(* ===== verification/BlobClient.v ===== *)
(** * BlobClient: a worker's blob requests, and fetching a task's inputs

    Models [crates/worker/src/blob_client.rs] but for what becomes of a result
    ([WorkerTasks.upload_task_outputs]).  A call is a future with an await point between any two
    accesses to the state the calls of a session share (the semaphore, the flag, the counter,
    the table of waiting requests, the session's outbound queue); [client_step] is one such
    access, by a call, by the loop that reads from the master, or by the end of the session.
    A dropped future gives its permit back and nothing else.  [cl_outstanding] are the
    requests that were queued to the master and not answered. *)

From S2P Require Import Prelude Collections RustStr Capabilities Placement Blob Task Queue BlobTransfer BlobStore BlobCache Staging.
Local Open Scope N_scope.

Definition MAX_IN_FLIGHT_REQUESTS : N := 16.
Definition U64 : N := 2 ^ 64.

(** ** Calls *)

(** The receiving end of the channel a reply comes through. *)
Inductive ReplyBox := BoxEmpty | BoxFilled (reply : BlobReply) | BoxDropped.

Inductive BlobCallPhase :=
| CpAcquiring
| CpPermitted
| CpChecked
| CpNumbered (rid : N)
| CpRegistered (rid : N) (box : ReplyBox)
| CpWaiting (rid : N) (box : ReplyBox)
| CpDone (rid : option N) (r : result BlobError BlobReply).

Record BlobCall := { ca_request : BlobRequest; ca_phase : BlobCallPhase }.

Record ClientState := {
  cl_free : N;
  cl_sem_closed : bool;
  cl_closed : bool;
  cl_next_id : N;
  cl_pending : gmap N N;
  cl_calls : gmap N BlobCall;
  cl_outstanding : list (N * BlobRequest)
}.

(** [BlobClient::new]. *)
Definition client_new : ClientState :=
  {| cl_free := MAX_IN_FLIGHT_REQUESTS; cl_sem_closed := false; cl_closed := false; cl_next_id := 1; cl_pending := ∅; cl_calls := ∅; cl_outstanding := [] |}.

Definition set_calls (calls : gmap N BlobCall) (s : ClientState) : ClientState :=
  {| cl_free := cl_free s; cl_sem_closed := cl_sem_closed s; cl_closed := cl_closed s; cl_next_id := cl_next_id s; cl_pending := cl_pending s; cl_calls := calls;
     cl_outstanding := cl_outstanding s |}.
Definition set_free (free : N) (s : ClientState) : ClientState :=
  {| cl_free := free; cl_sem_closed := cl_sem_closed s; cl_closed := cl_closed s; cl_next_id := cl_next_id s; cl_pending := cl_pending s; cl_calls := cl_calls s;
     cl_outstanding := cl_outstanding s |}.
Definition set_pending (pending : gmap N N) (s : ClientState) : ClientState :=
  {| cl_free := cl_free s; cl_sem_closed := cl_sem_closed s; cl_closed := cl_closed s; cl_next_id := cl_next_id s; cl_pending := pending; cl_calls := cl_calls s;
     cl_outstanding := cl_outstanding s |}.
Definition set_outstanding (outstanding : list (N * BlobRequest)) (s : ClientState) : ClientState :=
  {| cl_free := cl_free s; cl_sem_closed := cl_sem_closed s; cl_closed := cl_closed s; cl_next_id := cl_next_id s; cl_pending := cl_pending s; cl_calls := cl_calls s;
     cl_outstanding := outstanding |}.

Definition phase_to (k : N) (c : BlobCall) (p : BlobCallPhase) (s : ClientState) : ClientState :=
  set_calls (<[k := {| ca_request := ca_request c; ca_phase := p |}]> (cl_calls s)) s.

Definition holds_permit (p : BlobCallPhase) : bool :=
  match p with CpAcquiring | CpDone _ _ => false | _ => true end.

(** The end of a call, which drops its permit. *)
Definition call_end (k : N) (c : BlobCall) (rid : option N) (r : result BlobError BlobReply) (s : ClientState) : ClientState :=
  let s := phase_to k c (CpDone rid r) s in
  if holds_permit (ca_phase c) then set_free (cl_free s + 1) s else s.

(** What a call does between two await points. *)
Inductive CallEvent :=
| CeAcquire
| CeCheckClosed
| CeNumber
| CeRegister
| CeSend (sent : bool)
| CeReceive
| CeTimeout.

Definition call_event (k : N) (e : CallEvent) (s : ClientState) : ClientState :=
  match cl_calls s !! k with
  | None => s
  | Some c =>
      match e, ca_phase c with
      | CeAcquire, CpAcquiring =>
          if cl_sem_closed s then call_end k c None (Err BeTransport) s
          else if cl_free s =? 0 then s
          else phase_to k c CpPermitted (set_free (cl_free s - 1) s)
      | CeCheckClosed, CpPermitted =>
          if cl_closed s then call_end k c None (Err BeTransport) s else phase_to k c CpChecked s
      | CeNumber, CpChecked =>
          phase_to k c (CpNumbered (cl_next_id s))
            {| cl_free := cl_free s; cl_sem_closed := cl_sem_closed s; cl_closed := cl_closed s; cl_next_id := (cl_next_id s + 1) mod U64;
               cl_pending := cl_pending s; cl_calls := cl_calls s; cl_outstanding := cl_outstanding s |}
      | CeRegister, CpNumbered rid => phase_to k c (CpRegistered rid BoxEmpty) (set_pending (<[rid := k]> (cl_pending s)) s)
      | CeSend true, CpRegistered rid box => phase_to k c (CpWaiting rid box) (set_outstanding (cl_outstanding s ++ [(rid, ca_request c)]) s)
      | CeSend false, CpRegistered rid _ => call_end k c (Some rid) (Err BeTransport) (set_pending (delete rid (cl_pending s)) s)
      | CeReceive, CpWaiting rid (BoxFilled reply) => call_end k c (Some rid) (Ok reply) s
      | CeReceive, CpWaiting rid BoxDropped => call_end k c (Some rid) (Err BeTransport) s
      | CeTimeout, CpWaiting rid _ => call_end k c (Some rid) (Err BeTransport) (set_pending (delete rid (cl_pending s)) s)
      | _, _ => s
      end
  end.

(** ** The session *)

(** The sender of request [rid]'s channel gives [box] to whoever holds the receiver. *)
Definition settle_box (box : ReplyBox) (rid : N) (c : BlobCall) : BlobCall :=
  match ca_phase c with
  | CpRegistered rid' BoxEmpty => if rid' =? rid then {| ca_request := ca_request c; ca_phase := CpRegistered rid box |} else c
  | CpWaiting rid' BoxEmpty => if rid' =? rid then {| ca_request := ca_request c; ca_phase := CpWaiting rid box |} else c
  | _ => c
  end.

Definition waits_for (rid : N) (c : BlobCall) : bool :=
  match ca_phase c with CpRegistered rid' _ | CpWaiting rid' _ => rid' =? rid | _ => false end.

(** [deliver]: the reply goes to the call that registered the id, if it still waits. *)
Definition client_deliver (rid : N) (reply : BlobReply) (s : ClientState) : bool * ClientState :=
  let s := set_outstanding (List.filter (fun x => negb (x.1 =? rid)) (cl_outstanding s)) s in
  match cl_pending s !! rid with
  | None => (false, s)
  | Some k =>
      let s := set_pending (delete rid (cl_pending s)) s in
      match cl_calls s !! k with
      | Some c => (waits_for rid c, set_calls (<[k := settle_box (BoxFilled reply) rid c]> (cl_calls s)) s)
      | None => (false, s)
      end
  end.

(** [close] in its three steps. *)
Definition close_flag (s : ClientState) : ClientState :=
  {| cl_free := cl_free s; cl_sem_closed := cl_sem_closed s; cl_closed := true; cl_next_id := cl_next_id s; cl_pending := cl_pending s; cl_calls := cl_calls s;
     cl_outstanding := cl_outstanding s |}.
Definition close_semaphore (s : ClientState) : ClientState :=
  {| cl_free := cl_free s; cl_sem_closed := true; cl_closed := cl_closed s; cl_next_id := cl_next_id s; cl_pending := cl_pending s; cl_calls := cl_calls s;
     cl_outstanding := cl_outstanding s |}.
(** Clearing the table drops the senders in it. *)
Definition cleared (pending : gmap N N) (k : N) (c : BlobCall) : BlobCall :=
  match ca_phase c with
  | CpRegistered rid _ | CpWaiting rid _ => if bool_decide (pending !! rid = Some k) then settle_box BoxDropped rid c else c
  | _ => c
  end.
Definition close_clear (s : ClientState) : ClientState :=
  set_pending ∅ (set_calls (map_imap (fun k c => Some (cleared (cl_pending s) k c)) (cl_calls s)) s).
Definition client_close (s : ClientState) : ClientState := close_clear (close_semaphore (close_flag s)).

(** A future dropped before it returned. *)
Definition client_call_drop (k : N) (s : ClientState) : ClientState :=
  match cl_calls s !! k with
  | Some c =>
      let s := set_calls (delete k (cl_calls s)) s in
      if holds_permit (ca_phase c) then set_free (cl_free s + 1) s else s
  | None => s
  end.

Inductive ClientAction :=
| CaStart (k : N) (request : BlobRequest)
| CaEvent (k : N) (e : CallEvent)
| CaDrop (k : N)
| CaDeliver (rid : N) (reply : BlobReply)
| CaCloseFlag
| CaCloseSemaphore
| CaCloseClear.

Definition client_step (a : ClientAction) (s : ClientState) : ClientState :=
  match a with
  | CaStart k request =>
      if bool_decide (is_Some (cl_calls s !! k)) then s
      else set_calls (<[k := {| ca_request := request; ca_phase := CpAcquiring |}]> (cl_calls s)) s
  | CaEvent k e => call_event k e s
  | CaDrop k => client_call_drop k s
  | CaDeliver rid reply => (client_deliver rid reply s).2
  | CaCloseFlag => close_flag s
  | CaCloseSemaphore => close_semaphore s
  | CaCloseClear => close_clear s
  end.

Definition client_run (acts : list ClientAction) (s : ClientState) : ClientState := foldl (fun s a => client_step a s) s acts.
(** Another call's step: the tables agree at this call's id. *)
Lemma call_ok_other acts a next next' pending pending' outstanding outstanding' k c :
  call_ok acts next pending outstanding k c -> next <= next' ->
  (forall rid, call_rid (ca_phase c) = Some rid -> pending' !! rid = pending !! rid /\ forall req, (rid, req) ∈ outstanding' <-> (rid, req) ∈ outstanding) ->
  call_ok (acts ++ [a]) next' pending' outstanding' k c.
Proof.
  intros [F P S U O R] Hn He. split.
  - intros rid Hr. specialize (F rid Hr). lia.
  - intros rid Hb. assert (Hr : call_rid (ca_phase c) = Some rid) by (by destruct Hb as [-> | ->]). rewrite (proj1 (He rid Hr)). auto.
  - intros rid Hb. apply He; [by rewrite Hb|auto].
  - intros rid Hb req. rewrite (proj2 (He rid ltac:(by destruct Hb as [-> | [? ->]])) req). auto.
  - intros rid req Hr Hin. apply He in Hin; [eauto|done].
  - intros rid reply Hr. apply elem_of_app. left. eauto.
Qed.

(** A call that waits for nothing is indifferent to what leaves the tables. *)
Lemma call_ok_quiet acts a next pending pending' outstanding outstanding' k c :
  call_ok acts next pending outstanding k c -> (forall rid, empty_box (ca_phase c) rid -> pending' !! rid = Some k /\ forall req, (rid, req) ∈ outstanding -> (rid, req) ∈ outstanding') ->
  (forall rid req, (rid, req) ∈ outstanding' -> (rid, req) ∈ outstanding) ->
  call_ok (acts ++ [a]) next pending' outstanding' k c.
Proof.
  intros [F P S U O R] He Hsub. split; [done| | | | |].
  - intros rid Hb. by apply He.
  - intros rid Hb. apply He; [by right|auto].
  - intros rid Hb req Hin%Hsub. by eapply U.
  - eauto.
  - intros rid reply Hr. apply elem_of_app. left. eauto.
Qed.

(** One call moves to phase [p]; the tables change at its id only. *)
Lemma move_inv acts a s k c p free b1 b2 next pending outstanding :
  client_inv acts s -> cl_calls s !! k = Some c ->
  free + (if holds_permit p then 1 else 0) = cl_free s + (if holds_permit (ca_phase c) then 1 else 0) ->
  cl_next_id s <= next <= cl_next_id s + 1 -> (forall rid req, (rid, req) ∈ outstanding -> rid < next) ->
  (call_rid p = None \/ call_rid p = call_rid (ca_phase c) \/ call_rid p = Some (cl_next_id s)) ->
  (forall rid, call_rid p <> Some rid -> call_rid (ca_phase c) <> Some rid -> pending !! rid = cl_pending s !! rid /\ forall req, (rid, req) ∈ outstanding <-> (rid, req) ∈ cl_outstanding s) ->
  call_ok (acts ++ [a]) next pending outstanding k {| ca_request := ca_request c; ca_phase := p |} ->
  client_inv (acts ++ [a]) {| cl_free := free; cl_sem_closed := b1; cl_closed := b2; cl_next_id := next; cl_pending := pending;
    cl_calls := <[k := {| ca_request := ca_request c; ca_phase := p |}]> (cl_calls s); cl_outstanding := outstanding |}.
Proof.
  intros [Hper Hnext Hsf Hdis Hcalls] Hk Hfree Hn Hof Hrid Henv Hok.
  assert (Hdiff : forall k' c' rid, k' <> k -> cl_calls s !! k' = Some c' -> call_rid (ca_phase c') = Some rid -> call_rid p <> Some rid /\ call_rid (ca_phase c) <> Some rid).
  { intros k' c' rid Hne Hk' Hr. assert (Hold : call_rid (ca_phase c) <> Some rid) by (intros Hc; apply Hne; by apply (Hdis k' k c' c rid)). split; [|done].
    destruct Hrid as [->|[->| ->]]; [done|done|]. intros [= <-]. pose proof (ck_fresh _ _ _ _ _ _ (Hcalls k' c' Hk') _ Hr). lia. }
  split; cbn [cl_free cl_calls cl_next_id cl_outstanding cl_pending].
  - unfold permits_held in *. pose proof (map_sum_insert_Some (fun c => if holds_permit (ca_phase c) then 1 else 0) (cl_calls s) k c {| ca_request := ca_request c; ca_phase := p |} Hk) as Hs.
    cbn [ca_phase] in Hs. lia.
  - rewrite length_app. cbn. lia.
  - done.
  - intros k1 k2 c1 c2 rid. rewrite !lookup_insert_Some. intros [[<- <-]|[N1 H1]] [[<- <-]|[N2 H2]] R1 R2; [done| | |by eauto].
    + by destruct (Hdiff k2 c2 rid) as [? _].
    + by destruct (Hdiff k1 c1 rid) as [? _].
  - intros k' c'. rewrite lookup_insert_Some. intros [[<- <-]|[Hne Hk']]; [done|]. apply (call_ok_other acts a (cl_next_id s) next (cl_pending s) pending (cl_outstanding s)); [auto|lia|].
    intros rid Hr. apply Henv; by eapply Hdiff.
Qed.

» **Task prompt**
From the material above, copy every line that has the word "gmap" in it.

» **Task answer**
  cl_pending : gmap N N;
  cl_calls : gmap N BlobCall;
Definition set_calls (calls : gmap N BlobCall) (s : ClientState) : ClientState :=
Definition set_pending (pending : gmap N N) (s : ClientState) : ClientState :=
Definition cleared (pending : gmap N N) (k : N) (c : BlobCall) : BlobCall :=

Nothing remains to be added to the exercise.